● THE TASK: Give the data again exactly, stopping after the "removed, the line" line.

Extracted records:
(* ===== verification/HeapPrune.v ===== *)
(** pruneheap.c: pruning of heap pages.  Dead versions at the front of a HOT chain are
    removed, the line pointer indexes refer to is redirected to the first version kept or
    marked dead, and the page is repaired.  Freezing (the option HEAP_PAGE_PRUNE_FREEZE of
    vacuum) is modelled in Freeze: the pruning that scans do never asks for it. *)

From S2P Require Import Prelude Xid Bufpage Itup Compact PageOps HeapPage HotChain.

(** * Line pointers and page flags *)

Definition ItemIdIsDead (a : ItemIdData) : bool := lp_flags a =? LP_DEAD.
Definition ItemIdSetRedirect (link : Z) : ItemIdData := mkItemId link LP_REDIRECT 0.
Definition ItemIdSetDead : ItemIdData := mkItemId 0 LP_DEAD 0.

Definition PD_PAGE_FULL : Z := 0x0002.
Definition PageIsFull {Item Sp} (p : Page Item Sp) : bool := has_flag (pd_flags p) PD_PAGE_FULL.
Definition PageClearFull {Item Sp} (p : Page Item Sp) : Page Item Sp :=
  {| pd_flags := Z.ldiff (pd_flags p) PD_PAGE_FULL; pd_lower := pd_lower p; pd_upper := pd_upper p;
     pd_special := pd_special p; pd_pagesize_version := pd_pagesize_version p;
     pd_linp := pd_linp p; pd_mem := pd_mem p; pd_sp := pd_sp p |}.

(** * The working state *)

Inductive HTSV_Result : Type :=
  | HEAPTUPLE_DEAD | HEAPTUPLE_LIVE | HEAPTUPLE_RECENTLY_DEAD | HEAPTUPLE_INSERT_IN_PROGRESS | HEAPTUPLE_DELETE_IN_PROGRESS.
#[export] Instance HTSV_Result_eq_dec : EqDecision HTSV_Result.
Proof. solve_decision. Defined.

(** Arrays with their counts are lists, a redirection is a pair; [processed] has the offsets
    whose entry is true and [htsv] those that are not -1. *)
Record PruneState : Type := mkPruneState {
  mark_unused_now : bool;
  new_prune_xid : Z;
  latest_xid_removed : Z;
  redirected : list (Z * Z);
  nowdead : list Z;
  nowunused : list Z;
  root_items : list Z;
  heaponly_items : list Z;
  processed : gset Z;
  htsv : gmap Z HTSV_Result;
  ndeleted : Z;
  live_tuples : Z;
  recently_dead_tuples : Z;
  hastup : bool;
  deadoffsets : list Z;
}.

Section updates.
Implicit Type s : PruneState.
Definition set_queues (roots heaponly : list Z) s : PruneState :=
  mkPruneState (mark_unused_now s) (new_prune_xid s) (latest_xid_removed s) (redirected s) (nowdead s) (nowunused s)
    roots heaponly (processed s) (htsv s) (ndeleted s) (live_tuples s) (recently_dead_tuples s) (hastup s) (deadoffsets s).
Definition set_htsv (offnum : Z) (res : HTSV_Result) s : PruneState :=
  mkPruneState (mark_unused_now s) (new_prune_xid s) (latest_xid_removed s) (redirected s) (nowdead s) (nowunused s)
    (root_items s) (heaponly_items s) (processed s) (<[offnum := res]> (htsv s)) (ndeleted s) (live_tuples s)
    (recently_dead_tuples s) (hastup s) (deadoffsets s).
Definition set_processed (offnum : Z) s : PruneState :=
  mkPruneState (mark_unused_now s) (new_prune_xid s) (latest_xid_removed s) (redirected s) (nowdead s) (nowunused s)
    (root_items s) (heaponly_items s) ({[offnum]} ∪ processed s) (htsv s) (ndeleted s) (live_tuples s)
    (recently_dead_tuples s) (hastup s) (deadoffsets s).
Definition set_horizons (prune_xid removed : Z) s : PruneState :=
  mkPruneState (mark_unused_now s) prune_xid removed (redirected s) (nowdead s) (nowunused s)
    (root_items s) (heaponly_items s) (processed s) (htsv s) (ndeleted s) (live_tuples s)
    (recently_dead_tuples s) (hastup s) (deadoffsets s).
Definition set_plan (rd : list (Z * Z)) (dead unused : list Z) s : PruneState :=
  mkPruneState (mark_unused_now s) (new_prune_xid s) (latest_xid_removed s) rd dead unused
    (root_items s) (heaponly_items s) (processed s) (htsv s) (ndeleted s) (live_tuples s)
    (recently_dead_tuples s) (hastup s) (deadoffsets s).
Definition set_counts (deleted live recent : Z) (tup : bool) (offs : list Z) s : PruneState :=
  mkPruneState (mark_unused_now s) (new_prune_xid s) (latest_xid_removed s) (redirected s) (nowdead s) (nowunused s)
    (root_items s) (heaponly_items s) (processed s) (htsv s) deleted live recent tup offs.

● RESPONSE TO THE EXERCISE:
(* ===== verification/HeapPrune.v ===== *)
(** pruneheap.c: pruning of heap pages.  Dead versions at the front of a HOT chain are
    removed, the line pointer indexes refer to is redirected to the first version kept or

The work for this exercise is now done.